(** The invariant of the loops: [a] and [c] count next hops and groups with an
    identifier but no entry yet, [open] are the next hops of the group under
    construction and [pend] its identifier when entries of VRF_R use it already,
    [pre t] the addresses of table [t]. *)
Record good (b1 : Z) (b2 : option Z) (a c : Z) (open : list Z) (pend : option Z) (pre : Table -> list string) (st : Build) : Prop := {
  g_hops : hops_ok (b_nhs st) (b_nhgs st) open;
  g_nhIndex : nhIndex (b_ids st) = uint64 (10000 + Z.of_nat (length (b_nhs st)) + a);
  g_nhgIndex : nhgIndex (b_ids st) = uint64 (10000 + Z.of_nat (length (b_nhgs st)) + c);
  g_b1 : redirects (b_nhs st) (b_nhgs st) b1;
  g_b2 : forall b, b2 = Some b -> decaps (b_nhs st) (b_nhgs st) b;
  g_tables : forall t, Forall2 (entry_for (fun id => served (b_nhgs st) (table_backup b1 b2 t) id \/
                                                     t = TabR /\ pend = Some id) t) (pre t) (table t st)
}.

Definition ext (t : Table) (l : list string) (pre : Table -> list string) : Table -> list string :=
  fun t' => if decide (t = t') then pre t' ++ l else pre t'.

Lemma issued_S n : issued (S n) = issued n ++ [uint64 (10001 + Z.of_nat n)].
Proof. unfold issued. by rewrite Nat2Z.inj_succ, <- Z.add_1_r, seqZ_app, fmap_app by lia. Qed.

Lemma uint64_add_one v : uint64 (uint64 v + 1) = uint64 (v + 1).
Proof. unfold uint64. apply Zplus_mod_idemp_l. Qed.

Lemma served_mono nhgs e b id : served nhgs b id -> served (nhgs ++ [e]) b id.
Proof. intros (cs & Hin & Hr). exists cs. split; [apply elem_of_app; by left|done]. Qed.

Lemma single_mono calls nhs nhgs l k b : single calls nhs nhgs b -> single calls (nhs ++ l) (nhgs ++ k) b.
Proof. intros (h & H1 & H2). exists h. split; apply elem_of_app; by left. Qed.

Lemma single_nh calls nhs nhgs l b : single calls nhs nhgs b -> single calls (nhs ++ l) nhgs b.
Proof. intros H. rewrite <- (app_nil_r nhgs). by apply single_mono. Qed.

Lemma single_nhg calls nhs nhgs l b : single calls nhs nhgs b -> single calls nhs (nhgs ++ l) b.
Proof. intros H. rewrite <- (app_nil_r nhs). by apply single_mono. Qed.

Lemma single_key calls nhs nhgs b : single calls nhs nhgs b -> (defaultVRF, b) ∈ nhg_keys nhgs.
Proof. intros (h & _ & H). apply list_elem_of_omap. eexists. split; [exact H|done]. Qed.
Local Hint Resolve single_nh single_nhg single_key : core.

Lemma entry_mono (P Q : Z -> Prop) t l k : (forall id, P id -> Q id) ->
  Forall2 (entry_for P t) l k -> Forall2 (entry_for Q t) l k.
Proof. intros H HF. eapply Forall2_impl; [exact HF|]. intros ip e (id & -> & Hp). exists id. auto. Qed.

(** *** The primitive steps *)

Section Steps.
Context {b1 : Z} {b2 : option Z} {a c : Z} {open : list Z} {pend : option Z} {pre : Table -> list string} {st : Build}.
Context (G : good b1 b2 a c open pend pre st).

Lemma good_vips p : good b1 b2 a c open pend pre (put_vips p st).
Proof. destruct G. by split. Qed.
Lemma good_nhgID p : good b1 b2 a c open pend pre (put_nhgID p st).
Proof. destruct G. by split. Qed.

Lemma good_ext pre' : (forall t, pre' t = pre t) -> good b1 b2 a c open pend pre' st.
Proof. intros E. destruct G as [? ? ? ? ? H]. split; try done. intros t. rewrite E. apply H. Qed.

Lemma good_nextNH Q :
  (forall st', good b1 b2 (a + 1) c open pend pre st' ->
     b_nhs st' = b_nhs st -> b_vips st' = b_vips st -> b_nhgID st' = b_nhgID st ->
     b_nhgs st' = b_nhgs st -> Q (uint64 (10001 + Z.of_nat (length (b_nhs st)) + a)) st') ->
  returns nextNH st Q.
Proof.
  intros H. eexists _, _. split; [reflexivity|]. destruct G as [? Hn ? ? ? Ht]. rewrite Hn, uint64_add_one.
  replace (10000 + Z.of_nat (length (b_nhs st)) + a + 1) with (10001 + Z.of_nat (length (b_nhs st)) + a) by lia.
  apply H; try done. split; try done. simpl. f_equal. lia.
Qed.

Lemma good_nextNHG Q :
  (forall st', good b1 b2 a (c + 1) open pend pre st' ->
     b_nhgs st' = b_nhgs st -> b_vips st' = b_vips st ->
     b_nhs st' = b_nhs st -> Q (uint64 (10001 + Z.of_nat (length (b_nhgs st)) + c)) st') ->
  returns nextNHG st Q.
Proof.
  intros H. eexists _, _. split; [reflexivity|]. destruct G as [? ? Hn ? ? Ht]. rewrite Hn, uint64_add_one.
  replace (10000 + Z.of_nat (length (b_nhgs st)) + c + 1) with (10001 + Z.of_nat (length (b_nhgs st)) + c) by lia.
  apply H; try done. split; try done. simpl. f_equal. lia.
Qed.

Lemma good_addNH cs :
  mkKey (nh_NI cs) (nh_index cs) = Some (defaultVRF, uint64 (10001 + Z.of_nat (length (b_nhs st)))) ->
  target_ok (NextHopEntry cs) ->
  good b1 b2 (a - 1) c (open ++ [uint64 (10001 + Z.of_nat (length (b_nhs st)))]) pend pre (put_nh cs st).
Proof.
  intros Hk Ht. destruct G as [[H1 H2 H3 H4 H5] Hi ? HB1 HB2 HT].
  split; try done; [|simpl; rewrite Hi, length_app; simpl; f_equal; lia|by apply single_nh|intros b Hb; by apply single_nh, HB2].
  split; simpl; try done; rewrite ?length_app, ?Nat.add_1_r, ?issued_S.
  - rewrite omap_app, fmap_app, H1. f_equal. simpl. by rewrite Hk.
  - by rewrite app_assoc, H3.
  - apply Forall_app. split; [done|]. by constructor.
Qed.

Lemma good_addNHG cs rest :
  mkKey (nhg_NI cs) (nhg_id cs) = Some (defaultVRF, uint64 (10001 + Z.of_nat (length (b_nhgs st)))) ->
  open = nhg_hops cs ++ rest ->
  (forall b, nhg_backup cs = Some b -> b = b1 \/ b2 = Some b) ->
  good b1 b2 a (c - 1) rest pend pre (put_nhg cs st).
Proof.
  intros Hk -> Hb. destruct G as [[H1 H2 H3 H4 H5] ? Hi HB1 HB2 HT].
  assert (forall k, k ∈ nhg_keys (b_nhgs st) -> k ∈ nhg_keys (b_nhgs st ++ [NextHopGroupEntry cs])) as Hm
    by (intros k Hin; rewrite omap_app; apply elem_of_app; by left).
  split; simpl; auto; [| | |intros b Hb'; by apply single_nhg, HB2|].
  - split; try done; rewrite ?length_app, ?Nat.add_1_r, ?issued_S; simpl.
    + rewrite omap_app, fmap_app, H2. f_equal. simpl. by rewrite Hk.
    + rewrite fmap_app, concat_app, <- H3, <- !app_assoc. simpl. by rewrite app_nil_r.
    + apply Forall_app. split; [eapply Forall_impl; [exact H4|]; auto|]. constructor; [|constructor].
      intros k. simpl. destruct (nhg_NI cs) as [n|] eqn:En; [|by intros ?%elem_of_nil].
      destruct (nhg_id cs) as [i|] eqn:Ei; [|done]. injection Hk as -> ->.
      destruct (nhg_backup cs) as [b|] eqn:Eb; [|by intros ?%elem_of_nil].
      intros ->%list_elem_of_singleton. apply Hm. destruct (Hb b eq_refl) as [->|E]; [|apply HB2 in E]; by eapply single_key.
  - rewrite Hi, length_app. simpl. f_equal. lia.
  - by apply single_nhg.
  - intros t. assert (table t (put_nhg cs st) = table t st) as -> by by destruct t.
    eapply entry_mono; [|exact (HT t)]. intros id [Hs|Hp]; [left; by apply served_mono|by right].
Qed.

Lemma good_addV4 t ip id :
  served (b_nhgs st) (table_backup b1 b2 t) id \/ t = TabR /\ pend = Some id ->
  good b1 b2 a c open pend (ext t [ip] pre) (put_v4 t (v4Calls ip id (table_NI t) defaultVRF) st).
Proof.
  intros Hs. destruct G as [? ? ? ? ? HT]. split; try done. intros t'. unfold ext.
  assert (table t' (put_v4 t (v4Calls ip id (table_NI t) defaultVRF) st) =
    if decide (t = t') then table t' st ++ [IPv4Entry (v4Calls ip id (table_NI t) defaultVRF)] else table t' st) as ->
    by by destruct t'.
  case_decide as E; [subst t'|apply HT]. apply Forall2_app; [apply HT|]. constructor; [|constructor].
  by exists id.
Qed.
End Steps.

---

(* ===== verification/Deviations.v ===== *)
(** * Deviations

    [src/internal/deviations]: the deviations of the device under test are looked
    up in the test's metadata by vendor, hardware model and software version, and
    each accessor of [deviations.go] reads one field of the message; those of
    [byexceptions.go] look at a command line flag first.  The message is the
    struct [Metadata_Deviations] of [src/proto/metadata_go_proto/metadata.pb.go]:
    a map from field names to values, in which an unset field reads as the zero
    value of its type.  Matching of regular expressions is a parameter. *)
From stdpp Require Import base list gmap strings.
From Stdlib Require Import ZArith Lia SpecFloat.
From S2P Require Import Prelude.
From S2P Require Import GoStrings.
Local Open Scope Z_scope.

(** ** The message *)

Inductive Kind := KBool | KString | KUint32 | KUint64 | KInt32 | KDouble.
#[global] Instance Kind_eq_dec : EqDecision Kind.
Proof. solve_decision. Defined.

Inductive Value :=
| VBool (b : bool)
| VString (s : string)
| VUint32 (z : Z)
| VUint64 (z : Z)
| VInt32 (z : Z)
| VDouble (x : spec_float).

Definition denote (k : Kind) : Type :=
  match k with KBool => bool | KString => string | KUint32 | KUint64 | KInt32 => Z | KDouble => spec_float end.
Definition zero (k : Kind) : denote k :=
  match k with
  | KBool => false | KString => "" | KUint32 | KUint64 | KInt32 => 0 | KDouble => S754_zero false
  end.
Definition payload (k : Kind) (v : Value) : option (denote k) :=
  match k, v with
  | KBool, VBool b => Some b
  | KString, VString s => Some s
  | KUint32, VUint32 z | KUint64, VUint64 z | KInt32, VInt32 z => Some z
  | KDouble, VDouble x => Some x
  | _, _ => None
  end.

- [WHAT THIS TASK INVOLVES] Filter the data for the string "unfold". Copy each matching line.

- [EXERCISE RESULT]
Proof. unfold issued. by rewrite Nat2Z.inj_succ, <- Z.add_1_r, seqZ_app, fmap_app by lia. Qed.
Proof. unfold uint64. apply Zplus_mod_idemp_l. Qed.
  intros Hs. destruct G as [? ? ? ? ? HT]. split; try done. intros t'. unfold ext.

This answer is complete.